And just when we patted ourselves on the back for reaching our smart watch step goal it turns out that the origin of this guide is, you guessed it, rooted in a marketing scheme.
I-Min Lee, a Harvard professor, became curious about where the 10,000 steps/per day recommendation came from. She found that back in 1965 a Japanese company was selling pedometers and gave it a name that in Japanese means "the 10,000 step meter."
The Japanese symbol for 10,000 (万) looked a bit like a walking man to marketers of the pedometer and a name was born.
From there the bar was set for our physical activity, even decades later. As far as Lee knows, this number has never been validated by research and there are some medical professionals who caution against using it as a metric.
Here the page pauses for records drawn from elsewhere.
Definition graph_config (depth max_nodes : option Z) (tag_filter : option bytes) : GraphConfig :=
  let depth := default 1 depth in
  {| gc_depth := if depth =? 0 then Direct else if depth =? 1 then Direct else if depth =? 2 then Extended else Deep;
     gc_include_tags := true;
     gc_max_nodes := Z.to_nat (Z.min (default 500 max_nodes) 500);
     gc_tag_filter := tag_filter;
     gc_include_isolated := false |}.
Definition get_graph_handler (rq : Request) (path : bytes) (depth max_nodes : option Z) (tag_filter : option bytes)
    : KvM St Response :=
  handler rq Read (build_graph path (graph_config depth max_nodes tag_filter)) (fun g =>
    mret (mkResponse 200 (JObject
      [(lit "root", JText (gd_root g)); (lit "nodes", JList (node_json <$> gd_nodes g));
       (lit "edges", JList (edge_json <$> gd_edges g))]))).

Definition get_version_history_handler (rq : Request) (path : bytes) : KvM St Response :=
  handler rq Read (get_version_history path) (fun timestamps =>
    versions ← kv_lift (json_u128s timestamps);
    mret (mkResponse 200 (JObject [(lit "path", JText path); (lit "versions", JList versions)]))).

Definition get_note_at_version_handler (rq : Request) (path : bytes) (timestamp : Z) : KvM St Response :=
  handler rq Read (get_note_at_version path timestamp) (fun content =>
    match content with
    | Some content =>
        ts ← kv_lift (json_u128 timestamp);
        mret (mkResponse 200 (JObject
          [(lit "path", JText path); (lit "timestamp", ts); (lit "content", JText content)]))
    | None => mret version_not_found
    end).

Definition delete_version_handler (rq : Request) (path : bytes) (timestamp : Z) : KvM St Response :=
  handler rq Delete (remove_version path timestamp) (fun found =>
    mret (if found : bool then mkResponse 200 status_ok_json else version_not_found)).

(** The two clock readings of [restore_version]. *)
Definition restore_handler_with (handle : KvM St unit -> KvM St unit) (now now' : Z) (rq : Request) (path : bytes)
    (timestamp : Z) : KvM St Response :=
  handler rq Write (restore_with handle now now' path timestamp) (fun found =>
    if found : bool then
      ts ← kv_lift (json_u128 timestamp);
      mret (mkResponse 200 (JObject
        [(lit "status", JText (lit "ok")); (lit "path", JText path); (lit "restored_from", ts)]))
    else mret version_not_found).
Definition restore_version_handler : Z -> Z -> Request -> bytes -> Z -> KvM St Response := restore_handler_with kv_ignore.

(** A snapshot of one note, taken by the time-travel engine; the lock around it is
    never poisoned. *)
Definition create_snapshot_handler (now : Z) (rq : Request) (path : bytes)
    (time_travel : TimeTravelEngine * Directory) : KvM St (Response * (TimeTravelEngine * Directory)) :=
  permitted rq Admin (fun r => (r, time_travel)) $
  matched (get_note path)
    (fun content => match content with
       | Some content =>
           let data := {[ NOTE_PREFIX ++ path := content ]} : gmap bytes bytes in
           let tt := capture now data (lit "manual-snapshot-" ++ path) time_travel.1 time_travel.2 in
           ts ← kv_lift (json_u128 now);
           mret (mkResponse 200 (JObject [(lit "status", JText (lit "ok")); (lit "timestamp", ts)]), tt)
       | None => mret (note_not_found, time_travel)
       end)
    (fun _ => (internal_error, time_travel)).

(** ** Tags and templates *)

Definition list_tags_handler (rq : Request) : KvM St Response :=
  handler rq Read list_tags (fun tags =>
    mret (mkResponse 200 (JObject
      [(lit "tags", JList ((fun e => JObject [(lit "tag", JText e.1); (lit "count", JNum e.2)]) <$> tags))]))).

Definition get_notes_by_tag_handler (rq : Request) (tag : bytes) (cursor : option bytes) (limit : option Z)
    : KvM St Response :=
  handler rq Read (search_by_tag tag cursor (default 50 limit)) (fun found =>
    mret (mkResponse 200 (JObject
      [(lit "tag", JText tag); (lit "notes", text_list found.1); (lit "cursor", opt_text found.2)]))).

Definition list_templates_handler (rq : Request) : KvM St Response :=
  handler rq Read list_templates (fun templates =>
    mret (mkResponse 200 (JObject [(lit "templates", text_list templates)]))).

Definition save_template_handler (rq : Request) (name content : bytes) : KvM St Response :=
  handler rq Write (save_template name content) (fun _ =>
    mret (mkResponse 200 (JObject [(lit "status", JText (lit "ok")); (lit "name", JText name)]))).

Definition delete_template_handler (rq : Request) (name : bytes) : KvM St Response :=
  handler rq Delete (delete_template name) (fun _ => mret (mkResponse 200 status_ok_json)).

Definition create_daily_note_handler (now : Z) (readings : nat -> Z) (rq : Request) (template : option bytes)
    : KvM St Response :=
  handler rq Write (create_daily_note now readings template) (fun path =>
    mret (mkResponse 200 (JObject [(lit "status", JText (lit "ok")); (lit "path", JText path)]))).
(** Threshold 1: a failing call opens the breaker at time 0. *)
Definition tripped : world := mk_world (record_failure 0 (new 1 2 10)) 0 ∅.

Lemma tripped_reachable : run (start 1 2 10) [Check; Pass; Failure] tripped.
Proof.
  eapply run_l. { apply (step_check _ 0%nat). reflexivity. }
  eapply run_l. { apply (step_pass _ 0%nat Closed); [reflexivity|discriminate]. }
  eapply run_l. { apply (step_failure _ 0%nat). reflexivity. }
  vm_compute. apply run_nil.
Qed.

Lemma breaker_interleavings_safe_witness :
  ok (inner tripped) (clock tripped) /\
  (state (inner tripped) = Closed -> failure_count (inner tripped) + 1 <= u64_max) /\
  success_count (inner tripped) + 1 <= u64_max.
Proof.
  apply (breaker_interleavings_safe 1 2 10 [Check; Pass; Failure] tripped); [vm_compute; split; discriminate..|].
  apply tripped_reachable.
Defined.

Lemma breaker_recovers_witness :
  state (inner tripped) = Open /\
  (forall es' w', run tripped es' w' -> Failure ∉ es' -> count Probe es' + 1 < count Success es' ->
     state (inner w') = Closed) /\
  exists es' w', run tripped es' w' /\
    filter (fun e => e ∈ [Success; Failure; Reject]) es' = [Success; Success] /\ state (inner w') = Closed.
Proof.
  pose proof (breaker_recovers 1 2 10 [Check; Pass; Failure] tripped
    ltac:(vm_compute; split; discriminate) ltac:(vm_compute; split; discriminate) tripped_reachable) as [H1 H2].
  split; [reflexivity|]. split.
  - intros es' w' Hr Hnf Hn. apply (H1 es' w' Hr Hnf). simpl. lia.
  - destruct (H2 [(true, 10, 10); (true, 11, 11)]) as (es' & w' & Hr & _ & _ & Hf & Hc).
    + simpl. lia.
    + repeat constructor; vm_compute; discriminate.
    + vm_compute. discriminate.
    + by exists es', w'.
Defined.
(* ===== verification/BulkInstances.v ===== *)
(** * BulkInstances: bulk transfers on concrete inputs

    JSON and CSV with strings in which every byte follows a dot, readers of these
    texts, the laws of the formats, and exports and imports of a small engine. *)
From Stdlib Require Import ZArith Lia QArith.
From stdpp Require Import base tactics numbers list gmap strings sorting.
From S2P Require Import Prelude Bytes SortedMap LogRecord Iterators.
From S2P Require Import MemTable Extern Encryption SstBuilder SstReader Wal.
From S2P Require Import Postcard Table Store VersionSet Utf8 Text Engine.
From S2P Require Import EngineSpec Paging BulkIo Instances EngineInstances ApiInstances.
Local Open Scope Z_scope.

(** ** Strings *)

Definition dotted (s : bytes) : bytes := concat ((fun b => [Byte.x2e; b]) <$> s).
Definition quoted (s : bytes) : bytes := quote ++ dotted s ++ quote.

(** The string after its opening quote, and what follows it. *)
Fixpoint read_str (b : bytes) : option (bytes * bytes) :=
  match b with
  | [] => None
  | x :: b =>
      if bool_decide (x = Byte.x22) then Some ([], b)
      else match b with
           | [] => None
           | c :: b => match read_str b with Some (s, r) => Some (c :: s, r) | None => None end
           end
  end.
Lemma read_dotted s r : read_str (dotted s ++ quote ++ r) = Some (s, r).
Proof. induction s as [|c s IH]; [done|]. cbn. unfold dotted, quote in IH. cbn in IH. by rewrite IH. Qed.

Definition expect (pre b : bytes) : option bytes :=
  if starts_with b pre then Some (drop (length pre) b) else None.
Lemma expect_app pre r : expect pre (pre ++ r) = Some r.
Proof.
  unfold expect. rewrite (proj2 (starts_with_spec _ _)) by eauto. by rewrite drop_app_length.
Qed.

(** ** JSON *)

Definition key_field : bytes := lit "{" ++ [Byte.x22] ++ lit "key" ++ [Byte.x22] ++ lit ":" ++ quote.
Definition value_field : bytes := lit "," ++ [Byte.x22] ++ lit "value" ++ [Byte.x22] ++ lit ":" ++ quote.
Definition read_entry (b : bytes) : option ((bytes * bytes) * bytes) :=
  b ← expect key_field b; '(k, b) ← read_str b;
  b ← expect value_field b; '(v, b) ← read_str b;
  b ← expect (lit "}") b; Some ((k, v), b).
Fixpoint read_tail (fuel : nat) (b : bytes) : list (bytes * bytes) * bool :=
  match expect (lit "]") b, fuel with
  | Some _, _ => ([], true)
  | None, O => ([], false)
  | None, S fuel =>
      match expect (lit ",") b ≫= read_entry with
      | Some (e, b) => let '(es, ended) := read_tail fuel b in (e :: es, ended)
      | None => ([], false)
      end
  end.
Definition read_array (b : bytes) : list (bytes * bytes) * bool :=
  match expect (lit "[") b with
  | None => ([], false)
  | Some b =>
      match expect (lit "]") b, read_entry b with
      | Some _, _ => ([], true)
      | None, Some (e, rest) => let '(es, ended) := read_tail (length b) rest in (e :: es, ended)
      | None, None => ([], false)
      end
  end.

#[global] Instance sample_json : JsonCrate := {|
  JsonValue := bytes * bytes; json_string := quoted; json_elements := read_array; json_pair := Some
|}.

Lemma json_entry_shape e :
  json_entry e = key_field ++ dotted e.1 ++ quote ++ value_field ++ dotted e.2 ++ quote ++ lit "}".
Proof. unfold json_entry, key_field, value_field. cbn. unfold quoted. by rewrite <- !(assoc_L app). Qed.
Lemma read_json_entry e r : read_entry (json_entry e ++ r) = Some (e, r).
Proof.
  rewrite json_entry_shape, <- !(assoc_L app). unfold read_entry. rewrite expect_app. cbn [mbind option_bind].
  rewrite read_dotted. cbn [mbind option_bind]. rewrite expect_app. cbn [mbind option_bind].
  rewrite read_dotted. cbn [mbind option_bind]. rewrite expect_app. by destruct e.
Qed.
Lemma read_json_tail fuel es : (length es <= fuel)%nat -> read_tail fuel (json_tail es ++ lit "]") = (es, true).
Proof.
  revert fuel. induction es as [|e es IH]; intros [|fuel] Hf; cbn [json_tail read_tail length] in *; try done; try lia.
  rewrite <- !(assoc_L app). change (expect (lit "]") (lit "," ++ _)) with (@None bytes). cbv iota.
  rewrite expect_app. cbn [mbind option_bind]. rewrite read_json_entry, IH by lia. done.
Qed.
Lemma json_tail_length es : (length es <= length (json_tail es))%nat.
Proof. induction es as [|e es IH]; cbn [json_tail length]; [lia|]. rewrite !length_app. cbn. lia. Qed.

#[global] Instance sample_json_laws : JsonLaws.
Proof.
  split. intros es _. exists es. split; [|done]. cbn [json_elements sample_json]. unfold read_array, json_array.
  rewrite expect_app. destruct es as [|e es]; [done|].
  rewrite <- !(assoc_L app).
  assert (forall r, expect (lit "]") (json_entry e ++ r) = None) as Hno.
  { intros r. by rewrite json_entry_shape. }
  rewrite Hno, read_json_entry, read_json_tail; [done|].
  rewrite !length_app. pose proof (json_tail_length es). lia.
Qed.

(** ** CSV *)

Definition csv_field (s : bytes) : bytes := quoted s.
Definition newline : bytes := [Byte.x0a].
Definition sample_line (fields : list bytes) : bytes := concat (csv_field <$> fields) ++ newline.
Fixpoint read_fields (fuel : nat) (b : bytes) : option (list bytes * bytes) :=
  match expect newline b, fuel with
  | Some b, _ => Some ([], b)
  | None, O => None
  | None, S fuel =>
      b ← expect quote b; '(s, b) ← read_str b; '(ss, b) ← read_fields fuel b; Some (s :: ss, b)
  end.
Fixpoint read_lines (fuel : nat) (b : bytes) : list (option (list bytes)) :=
  match b, fuel with
  | [], _ | _, O => []
  | _, S fuel => match read_fields (length b) b with
                 | Some (fs, b) => Some fs :: read_lines fuel b
                 | None => [None]
                 end
  end.
#[global] Instance sample_csv : CsvCrate := {|
  csv_line := sample_line;
  csv_headers b := match read_lines (length b) b with [] => Some [] | h :: _ => h end;
  csv_records b := tail (read_lines (length b) b);
|}.

Lemma read_csv_fields fuel fs r : (length fs <= fuel)%nat ->
  read_fields fuel (concat (csv_field <$> fs) ++ newline ++ r) = Some (fs, r).
Proof.
  revert fuel. induction fs as [|f fs IH]; intros fuel Hf.
  { destruct fuel; cbn [fmap list_fmap concat app read_fields]; by rewrite expect_app. }
  cbn [length] in Hf. destruct fuel as [|fuel]; [lia|].
  change (concat (csv_field <$> f :: fs)) with ((quote ++ dotted f ++ quote) ++ concat (csv_field <$> fs)).
  rewrite <- !(assoc_L app). cbn [read_fields].
  change (expect newline (quote ++ _)) with (@None bytes). cbv iota. rewrite expect_app. cbn [mbind option_bind].
  rewrite read_dotted. cbn [mbind option_bind]. rewrite IH by lia. done.
Qed.
Lemma fields_length fs : (length fs <= length (concat (csv_field <$> fs)))%nat.
Proof. 
  induction fs as [|f fs IH]; [done|].
  change (concat (csv_field <$> f :: fs)) with ((quote ++ dotted f ++ quote) ++ concat (csv_field <$> fs)).
  rewrite !length_app. cbn [length quote]. lia.
Qed.
Lemma read_csv_lines fuel ls : (length ls <= fuel)%nat -> read_lines fuel (concat (sample_line <$> ls)) = Some <$> ls.
Proof.
  revert fuel. induction ls as [|l ls IH]; intros [|fuel] Hf; cbn [length] in *; try done; try lia.
  change (concat (sample_line <$> l :: ls)) with ((concat (csv_field <$> l) ++ newline) ++ concat (sample_line <$> ls)).
  rewrite <- (assoc_L app). set (text := concat (csv_field <$> l) ++ newline ++ concat (sample_line <$> ls)).
  assert (read_fields (length text) text = Some (l, concat (sample_line <$> ls))) as Hr.
  { apply read_csv_fields. unfold text. rewrite length_app. pose proof (fields_length l). lia. }
  destruct text as [|x text'] eqn:Et; [by destruct l|]. cbn [read_lines]. rewrite Hr. rewrite IH by lia. done.
Qed.
Lemma lines_length ls : (length ls <= length (concat (sample_line <$> ls)))%nat.
Proof. 
  induction ls as [|l ls IH]; [done|].
  change (concat (sample_line <$> l :: ls)) with ((concat (csv_field <$> l) ++ newline) ++ concat (sample_line <$> ls)).
  rewrite !length_app. cbn [length newline]. lia.
Qed.

#[global] Instance sample_csv_laws : CsvLaws.
Proof.
  split. intros header es _ _ text. cbn [csv_headers csv_records sample_csv].
  assert (read_lines (length text) text = Some <$> ((fun e => [e.1; e.2]) <$> header :: es)) as ->
    by (apply read_csv_lines, lines_length).
  split; [done|]. cbn. by rewrite <- list_fmap_compose.
Qed.

(** ** Transfers *)

Definition source_history : list op := [Put ka (lit "1"); Put kb (lit "2"); Flush; Put kc (lit "4")].
Definition source_run := run_ops "default" source_history EngineCore_new.
Definition source_map : gmap bytes bytes := (spec_ops ∅ source_history).1.

Lemma source_history_ok : Forall (op_ok "default") source_history.
Proof.
  unfold source_history. repeat apply Forall_cons_2; try apply Forall_nil_2; cbn [op_ok]; try exact I.
  all: split_and!; try done; try (by left); by apply fits_default.
Qed.

Lemma prefix_free_keys (m : gmap bytes bytes) :
  Forall (fun k => Forall (fun k' => starts_with k' k = true -> k' = k) (map_to_list m).*1) (map_to_list m).*1 ->
  prefix_free m.
Proof.
  intros Hall k k' [v Hv]%elem_of_dom [v' Hv']%elem_of_dom.
  assert (forall k v, m !! k = Some v -> k ∈ (map_to_list m).*1) as Hin.
  { intros k0 v0 Hl%elem_of_map_to_list. by apply (list_elem_of_fmap_2 fst) in Hl. }
  rewrite Forall_forall in Hall. specialize (Hall k (Hin _ _ Hv)). rewrite Forall_forall in Hall.
  exact (Hall k' (Hin _ _ Hv')).
Qed.

#[local] Instance text_entry_dec e : Decision (text_entry e).
Proof. unfold text_entry. apply _. Defined.

Definition source_entries : list (bytes * bytes) := [(ka, lit "1"); (kb, lit "2"); (kc, lit "4")].
Lemma source_map_entries : Forall (fun e => e ∈ source_entries) (map_to_list source_map).
Proof. apply (bool_decide_unpack _). vm_compute. exact I. Qed.
Lemma source_map_Forall (P : bytes * bytes -> Prop) : Forall P source_entries -> map_Forall (fun k v => P (k, v)) source_map.
Proof.
  rewrite Forall_forall. intros HP k v Hl%elem_of_map_to_list. pose proof source_map_entries as Hall.
  rewrite Forall_forall in Hall. by apply HP, Hall.
Qed.

Lemma source_exportable : exportable source_map.
Proof.
  split; [apply prefix_free_keys; apply (bool_decide_unpack _); vm_compute; exact I|].
  apply source_map_Forall. apply (bool_decide_unpack _). vm_compute. exact I.
Qed.
Lemma source_importable : map_Forall (fun k v => importable "default" (k, v)) source_map.
Proof.
  apply (source_map_Forall (importable "default")). unfold source_entries.
  repeat apply Forall_cons_2; try apply Forall_nil_2; (split_and!; [reflexivity|done|by apply fits_default]).
Qed.

Lemma source_run_ok : exists ans, source_run.1 = Ok ans.
Proof. eexists. vm_compute. reflexivity. Qed.

(** The engine after the history stands for its map. *)
Lemma source_refines : refines (R := True) "default" source_run.2 source_map.
Proof.
  destruct source_run_ok as [ans Ha]. revert Ha. destruct source_run as [o s] eqn:Es. cbn [fst snd]. intros Ho. subst o.
  exact (proj1 (run_ops_refines (R := True) sample_clock_mono "default" eq_refl _ _ _ _ _
     (refines_new sample_clock_mono "default" eq_refl) source_history_ok Es)).
Qed.
Lemma target_refines : refines (R := True) "default" engine_before.2 map_before.
Proof.
  destruct engine_before_ok as [ans Ha]. revert Ha. destruct engine_before as [o s] eqn:Es. cbn [fst snd]. intros Ho. subst o.
  exact (proj1 (run_ops_refines (R := True) sample_clock_mono "default" eq_refl _ _ _ _ _
     (refines_new sample_clock_mono "default" eq_refl) before_requests_ok Es)).
Qed.
Lemma source_size : (size source_map < 10)%nat.
Proof. apply (bool_decide_unpack _). vm_compute. exact I. Qed.

(** What an import of the exported text makes of the second engine. *)
Definition reads_after (export : outcome (bytes * list (Z * Z))) (import : bytes -> M (list (Z * Z))) : list (outcome (option bytes)) :=
  match export with
  | Ok (text, _) =>
      match import text engine_before.2 with
      | (Ok _, s) => (fun k => (get_cf "default" k s).1) <$> [ka; kb; kc; lit "__sys"]
      | _ => []
      end
  | _ => []
  end.
Example json_transfer :
  reads_after (export_json 10 None true source_run.2).1 (fun text => import_json text None true)
  = [Ok (Some (lit "1")); Ok (Some (lit "2")); Ok (Some (lit "4")); Ok (Some (lit "9"))].
Proof. vm_compute. reflexivity. Qed.
Example csv_transfer :
  reads_after (export_csv 10 None true source_run.2).1 (fun text => import_csv text None true)
  = [Ok (Some (lit "1")); Ok (Some (lit "2")); Ok (Some (lit "4")); Ok (Some (lit "9"))].
Proof. vm_compute. reflexivity. Qed.

Lemma json_export_import_witness :
  exists text reported s', export_json 10 None true source_run.2 = (Ok (text, reported), s') /\
    refines (R := True) "default" s' source_map /\ text = json_array (sorted_entries source_map) /\
    forall reported' s2', import_json text None true engine_before.2 = (Ok reported', s2') ->
      refines (R := True) "default" s2' (source_map ∪ map_before).
Proof.
  exact (json_export_import 10 sample_clock_mono None None true _ _ _ _ source_refines source_exportable
           source_size target_refines source_importable).
Defined.
Lemma csv_export_import_witness :
  exists text reported s', export_csv 10 None true source_run.2 = (Ok (text, reported), s') /\
    refines (R := True) "default" s' source_map /\
    forall reported' s2', import_csv text None true engine_before.2 = (Ok reported', s2') ->
      refines (R := True) "default" s2' (source_map ∪ map_before).
Proof.
  exact (csv_export_import 10 sample_clock_mono None None true _ _ _ _ source_refines source_exportable
           source_size target_refines source_importable).
Defined.

(** ** Keys an export loses, and one it does not get past *)

Definition collect_entry (a : list (bytes * bytes)) (k v : bytes) : outcome (list (bytes * bytes) * bool) :=
  Ok (a ++ [(k, v)], true).
Definition nested_run := run_ops "default" [Put (lit "a") (lit "1"); Put (lit "b") (lit "2"); Put (lit "ba") (lit "3")] EngineCore_new.

(** A key that extends the last one of a page is skipped. *)
Example export_skips_extensions :
  (pages 2 10 "default" collect_entry None [] nested_run.2).1 = Ok [(lit "a", lit "1"); (lit "b", lit "2")] /\
  (pages 3 10 "default" collect_entry None [] nested_run.2).1
    = Ok [(lit "a", lit "1"); (lit "b", lit "2"); (lit "ba", lit "3")].
Proof. vm_compute. done. Qed.

Definition ff_run := run_ops "default" [Put (lit "a") (lit "1"); Put [Byte.xff] (lit "2")] EngineCore_new.
Definition ff_map : gmap bytes bytes := (spec_ops ∅ [Put (lit "a") (lit "1"); Put [Byte.xff] (lit "2")]).1.
Lemma ff_refines : refines (R := True) "default" ff_run.2 ff_map.
Proof.
  assert (exists ans, ff_run.1 = Ok ans) as [ans Ha] by (eexists; vm_compute; reflexivity).
  revert Ha. destruct ff_run as [o s] eqn:Es. cbn [fst snd]. intros Ho. subst o.
  refine (proj1 (run_ops_refines (R := True) sample_clock_mono "default" eq_refl _ _ _ _ _
     (refines_new sample_clock_mono "default" eq_refl) _ Es)).
  repeat apply Forall_cons_2; try apply Forall_nil_2; cbn [op_ok];
    (split_and!; [reflexivity|discriminate|by apply fits_default|by left]).
Qed.

(** Two entries in pages of two, the last with the key 0xFF. *)
Lemma export_starts_over_on_ff (n : nat) :
  (pages 2 n "default" collect_entry None [] ff_run.2).1 = Panic.
Proof.
  apply (export_starts_over (R := True) sample_clock_mono collect_entry (fun a e => a ++ [e]) 2 n "default" ff_run.2 ff_map 1
           (lit "2") None []).
  - exact ff_refines.
  - lia.
  - reflexivity.
  - vm_compute. reflexivity.
  - vm_compute. reflexivity.
  - intros k [v Hv%elem_of_map_to_list]%elem_of_dom.
    assert (Forall (fun e => bytes_leb (replicate 1 Byte.x00 ++ [Byte.x00]) e.1 = true) (map_to_list ff_map)) as Hall
      by (apply (bool_decide_unpack _); vm_compute; exact I).
    rewrite Forall_forall in Hall. exact (Hall _ Hv).
  - by left.
Defined.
Lindsay Wilson, a clinical professor of geriatric medicine at the University of North Carolina School of Medicine says "I don't think setting the bar at 10,000 steps is a very successful way to approach exercise," she says. "Some people are not walkers. They don't have safe neighborhoods, or they feel unsteady on sidewalks. You need to be more creative. Is this a person who needs to go to a gym class or the pool, or sit on a stationary bike?"
What all medical professionals can agree upon is that moderate physical exercise promotes and supports an overall healthy lifestyle. However you choose to exercise, and whatever your own personal goals...enjoy what you do! And don't beat yourself up if you don't take those 10,000 steps each day-celebrate the ones that you do take and build on from there!
Wishing you health and happiness in 2020!